◆ Work order ◆
Please report every line from the material that contains the word "injection".

[Start of Attachment]

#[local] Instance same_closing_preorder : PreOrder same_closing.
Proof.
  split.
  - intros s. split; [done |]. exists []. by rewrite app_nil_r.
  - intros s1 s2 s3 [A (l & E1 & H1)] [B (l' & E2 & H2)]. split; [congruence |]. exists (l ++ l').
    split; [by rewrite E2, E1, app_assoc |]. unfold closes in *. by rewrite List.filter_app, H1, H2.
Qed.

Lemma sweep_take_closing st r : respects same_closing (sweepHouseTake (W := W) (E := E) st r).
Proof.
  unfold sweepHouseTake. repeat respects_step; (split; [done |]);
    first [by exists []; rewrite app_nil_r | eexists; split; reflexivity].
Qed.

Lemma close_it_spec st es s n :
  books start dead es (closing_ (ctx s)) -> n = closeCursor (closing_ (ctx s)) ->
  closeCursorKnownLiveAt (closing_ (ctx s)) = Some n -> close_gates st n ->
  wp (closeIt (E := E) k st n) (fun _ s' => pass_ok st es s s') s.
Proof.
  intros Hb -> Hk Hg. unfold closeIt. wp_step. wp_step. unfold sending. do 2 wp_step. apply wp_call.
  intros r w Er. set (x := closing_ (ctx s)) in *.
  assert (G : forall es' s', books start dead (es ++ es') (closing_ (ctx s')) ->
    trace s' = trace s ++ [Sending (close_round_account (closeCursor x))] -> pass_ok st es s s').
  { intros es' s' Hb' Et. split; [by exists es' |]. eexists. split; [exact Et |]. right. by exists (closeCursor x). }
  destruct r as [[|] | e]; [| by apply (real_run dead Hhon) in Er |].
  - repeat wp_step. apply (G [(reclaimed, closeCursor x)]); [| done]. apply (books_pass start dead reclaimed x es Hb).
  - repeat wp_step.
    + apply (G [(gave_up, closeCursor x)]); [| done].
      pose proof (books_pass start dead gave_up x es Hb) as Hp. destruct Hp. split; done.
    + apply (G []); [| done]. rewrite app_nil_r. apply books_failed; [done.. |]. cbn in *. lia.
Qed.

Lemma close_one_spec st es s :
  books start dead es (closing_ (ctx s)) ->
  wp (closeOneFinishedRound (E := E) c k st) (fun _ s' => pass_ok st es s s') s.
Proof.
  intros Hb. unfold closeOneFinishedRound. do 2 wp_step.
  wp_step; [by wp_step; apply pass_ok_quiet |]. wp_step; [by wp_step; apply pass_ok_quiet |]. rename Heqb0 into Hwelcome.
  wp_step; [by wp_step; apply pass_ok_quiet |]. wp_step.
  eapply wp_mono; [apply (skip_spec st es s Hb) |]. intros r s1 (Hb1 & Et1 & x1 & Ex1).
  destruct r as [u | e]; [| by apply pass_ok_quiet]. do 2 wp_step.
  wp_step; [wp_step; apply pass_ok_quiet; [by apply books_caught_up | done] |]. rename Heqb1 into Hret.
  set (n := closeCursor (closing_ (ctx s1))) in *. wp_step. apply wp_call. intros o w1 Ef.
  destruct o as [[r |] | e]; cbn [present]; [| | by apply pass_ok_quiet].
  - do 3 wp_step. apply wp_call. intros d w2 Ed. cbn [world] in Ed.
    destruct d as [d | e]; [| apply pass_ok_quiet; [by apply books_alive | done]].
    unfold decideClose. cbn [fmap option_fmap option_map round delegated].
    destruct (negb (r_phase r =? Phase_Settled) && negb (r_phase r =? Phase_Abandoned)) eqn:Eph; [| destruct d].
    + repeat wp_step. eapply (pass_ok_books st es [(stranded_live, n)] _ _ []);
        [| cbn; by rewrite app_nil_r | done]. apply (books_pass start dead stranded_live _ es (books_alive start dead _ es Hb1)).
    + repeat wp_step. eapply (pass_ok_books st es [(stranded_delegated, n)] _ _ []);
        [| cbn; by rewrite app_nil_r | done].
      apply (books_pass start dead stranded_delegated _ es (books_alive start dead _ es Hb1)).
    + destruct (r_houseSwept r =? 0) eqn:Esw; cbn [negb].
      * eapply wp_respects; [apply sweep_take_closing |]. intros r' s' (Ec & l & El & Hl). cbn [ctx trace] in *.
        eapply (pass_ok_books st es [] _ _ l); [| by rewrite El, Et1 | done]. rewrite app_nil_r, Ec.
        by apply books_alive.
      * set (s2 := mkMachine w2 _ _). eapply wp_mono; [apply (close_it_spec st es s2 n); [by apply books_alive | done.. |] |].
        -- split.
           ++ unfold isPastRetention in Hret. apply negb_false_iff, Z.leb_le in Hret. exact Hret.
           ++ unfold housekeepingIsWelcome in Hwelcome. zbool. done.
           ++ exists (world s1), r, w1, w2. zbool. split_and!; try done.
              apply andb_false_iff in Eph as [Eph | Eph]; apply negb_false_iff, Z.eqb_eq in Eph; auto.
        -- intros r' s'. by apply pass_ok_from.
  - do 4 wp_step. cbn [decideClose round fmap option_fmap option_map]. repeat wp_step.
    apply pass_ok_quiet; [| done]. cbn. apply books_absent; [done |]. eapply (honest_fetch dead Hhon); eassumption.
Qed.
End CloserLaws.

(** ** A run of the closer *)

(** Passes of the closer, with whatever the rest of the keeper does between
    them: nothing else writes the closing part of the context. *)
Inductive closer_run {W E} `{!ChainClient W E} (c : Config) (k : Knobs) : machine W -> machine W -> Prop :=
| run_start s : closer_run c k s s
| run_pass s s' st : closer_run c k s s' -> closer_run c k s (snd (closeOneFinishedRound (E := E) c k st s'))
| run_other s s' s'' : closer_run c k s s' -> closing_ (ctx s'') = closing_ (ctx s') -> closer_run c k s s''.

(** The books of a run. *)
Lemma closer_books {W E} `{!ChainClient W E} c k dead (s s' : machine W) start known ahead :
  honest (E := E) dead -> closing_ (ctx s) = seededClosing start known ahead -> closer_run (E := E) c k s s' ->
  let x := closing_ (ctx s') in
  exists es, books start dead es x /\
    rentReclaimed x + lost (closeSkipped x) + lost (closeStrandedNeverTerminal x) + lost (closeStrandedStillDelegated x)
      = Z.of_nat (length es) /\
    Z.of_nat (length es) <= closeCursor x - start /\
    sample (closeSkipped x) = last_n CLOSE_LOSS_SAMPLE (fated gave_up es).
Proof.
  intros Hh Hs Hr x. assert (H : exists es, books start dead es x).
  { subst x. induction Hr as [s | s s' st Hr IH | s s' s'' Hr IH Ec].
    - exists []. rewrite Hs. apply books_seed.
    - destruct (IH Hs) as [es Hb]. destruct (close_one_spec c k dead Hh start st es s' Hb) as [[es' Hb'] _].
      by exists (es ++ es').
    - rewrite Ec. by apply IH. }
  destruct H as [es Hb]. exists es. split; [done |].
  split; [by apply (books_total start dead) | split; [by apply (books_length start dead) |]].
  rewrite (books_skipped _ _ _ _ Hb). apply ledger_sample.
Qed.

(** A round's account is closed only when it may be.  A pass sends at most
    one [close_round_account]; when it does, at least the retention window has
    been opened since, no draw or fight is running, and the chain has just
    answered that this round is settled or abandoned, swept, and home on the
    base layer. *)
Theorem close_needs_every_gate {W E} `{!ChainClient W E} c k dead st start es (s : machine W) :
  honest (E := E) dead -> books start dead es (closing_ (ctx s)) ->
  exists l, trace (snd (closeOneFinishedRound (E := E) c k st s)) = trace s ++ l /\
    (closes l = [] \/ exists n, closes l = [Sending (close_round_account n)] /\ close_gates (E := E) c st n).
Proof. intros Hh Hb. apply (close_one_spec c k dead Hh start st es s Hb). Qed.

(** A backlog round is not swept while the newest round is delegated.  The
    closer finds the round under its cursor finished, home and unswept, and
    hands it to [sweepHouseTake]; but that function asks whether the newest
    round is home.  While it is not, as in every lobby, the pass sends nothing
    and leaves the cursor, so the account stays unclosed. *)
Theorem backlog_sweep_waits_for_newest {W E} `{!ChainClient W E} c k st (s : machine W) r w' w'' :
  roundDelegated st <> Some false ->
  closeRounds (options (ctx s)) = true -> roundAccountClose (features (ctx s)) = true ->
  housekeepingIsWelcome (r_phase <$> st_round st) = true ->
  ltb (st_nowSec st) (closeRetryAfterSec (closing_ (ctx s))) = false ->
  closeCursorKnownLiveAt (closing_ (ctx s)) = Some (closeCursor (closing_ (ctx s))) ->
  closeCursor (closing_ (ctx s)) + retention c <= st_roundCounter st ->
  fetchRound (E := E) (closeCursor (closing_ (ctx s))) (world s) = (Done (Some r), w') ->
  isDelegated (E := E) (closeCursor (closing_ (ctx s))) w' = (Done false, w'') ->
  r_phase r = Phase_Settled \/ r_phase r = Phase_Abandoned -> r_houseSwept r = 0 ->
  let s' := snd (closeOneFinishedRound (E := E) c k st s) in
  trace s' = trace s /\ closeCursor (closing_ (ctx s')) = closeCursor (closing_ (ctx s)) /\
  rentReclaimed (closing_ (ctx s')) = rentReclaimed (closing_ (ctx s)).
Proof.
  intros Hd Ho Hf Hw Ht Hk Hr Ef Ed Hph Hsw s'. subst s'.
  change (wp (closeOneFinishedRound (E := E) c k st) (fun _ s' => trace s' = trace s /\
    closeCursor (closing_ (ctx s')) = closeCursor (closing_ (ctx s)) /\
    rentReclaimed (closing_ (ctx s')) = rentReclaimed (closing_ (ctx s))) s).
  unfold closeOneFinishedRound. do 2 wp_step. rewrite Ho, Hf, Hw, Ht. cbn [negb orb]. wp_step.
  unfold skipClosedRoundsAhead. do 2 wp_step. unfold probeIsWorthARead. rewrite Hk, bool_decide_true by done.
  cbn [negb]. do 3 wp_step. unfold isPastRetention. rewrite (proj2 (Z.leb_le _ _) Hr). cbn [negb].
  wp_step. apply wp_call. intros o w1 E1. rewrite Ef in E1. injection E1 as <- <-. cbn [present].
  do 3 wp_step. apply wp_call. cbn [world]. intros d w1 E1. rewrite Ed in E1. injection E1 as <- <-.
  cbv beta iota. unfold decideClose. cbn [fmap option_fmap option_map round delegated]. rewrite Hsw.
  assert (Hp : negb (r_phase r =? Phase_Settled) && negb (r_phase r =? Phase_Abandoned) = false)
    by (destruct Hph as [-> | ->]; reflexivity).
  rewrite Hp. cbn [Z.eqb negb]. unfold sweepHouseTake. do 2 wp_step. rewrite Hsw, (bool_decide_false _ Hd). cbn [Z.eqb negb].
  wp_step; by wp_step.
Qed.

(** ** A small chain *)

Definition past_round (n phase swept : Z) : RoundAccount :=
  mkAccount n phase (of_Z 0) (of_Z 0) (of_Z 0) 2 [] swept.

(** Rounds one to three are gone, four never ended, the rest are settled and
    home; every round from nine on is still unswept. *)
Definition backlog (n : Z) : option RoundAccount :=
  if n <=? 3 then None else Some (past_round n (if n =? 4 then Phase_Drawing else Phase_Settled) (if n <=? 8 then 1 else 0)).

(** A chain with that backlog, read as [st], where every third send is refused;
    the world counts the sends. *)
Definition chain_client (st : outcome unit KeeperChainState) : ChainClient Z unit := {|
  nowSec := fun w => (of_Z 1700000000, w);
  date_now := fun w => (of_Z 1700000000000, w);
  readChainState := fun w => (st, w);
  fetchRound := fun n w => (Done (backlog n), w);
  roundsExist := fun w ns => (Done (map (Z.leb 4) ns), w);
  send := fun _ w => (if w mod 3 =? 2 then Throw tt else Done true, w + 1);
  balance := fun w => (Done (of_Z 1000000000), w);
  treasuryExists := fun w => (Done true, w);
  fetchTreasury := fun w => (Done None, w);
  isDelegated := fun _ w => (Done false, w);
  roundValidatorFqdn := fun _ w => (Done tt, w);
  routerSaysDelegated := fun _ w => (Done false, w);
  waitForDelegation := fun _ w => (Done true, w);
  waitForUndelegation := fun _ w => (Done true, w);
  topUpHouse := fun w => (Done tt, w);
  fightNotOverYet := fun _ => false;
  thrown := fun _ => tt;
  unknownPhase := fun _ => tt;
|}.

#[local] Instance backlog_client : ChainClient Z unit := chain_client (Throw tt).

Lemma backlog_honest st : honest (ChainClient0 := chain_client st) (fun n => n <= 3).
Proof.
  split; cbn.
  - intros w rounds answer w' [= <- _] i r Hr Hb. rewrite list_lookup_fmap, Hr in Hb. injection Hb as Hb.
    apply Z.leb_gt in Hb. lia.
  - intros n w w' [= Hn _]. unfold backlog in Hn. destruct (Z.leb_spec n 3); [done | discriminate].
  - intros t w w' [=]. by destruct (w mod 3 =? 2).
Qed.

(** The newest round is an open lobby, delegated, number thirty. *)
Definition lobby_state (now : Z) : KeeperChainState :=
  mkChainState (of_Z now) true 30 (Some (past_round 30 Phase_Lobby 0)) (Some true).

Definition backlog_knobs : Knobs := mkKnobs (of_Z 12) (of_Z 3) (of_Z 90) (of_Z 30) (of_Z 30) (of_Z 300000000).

[End of Attachment]

◆ Expected answer ◆
  wp_step. apply wp_call. intros o w1 E1. rewrite Ef in E1. injection E1 as <- <-. cbn [present].
  do 3 wp_step. apply wp_call. cbn [world]. intros d w1 E1. rewrite Ed in E1. injection E1 as <- <-.
  - intros w rounds answer w' [= <- _] i r Hr Hb. rewrite list_lookup_fmap, Hr in Hb. injection Hb as Hb.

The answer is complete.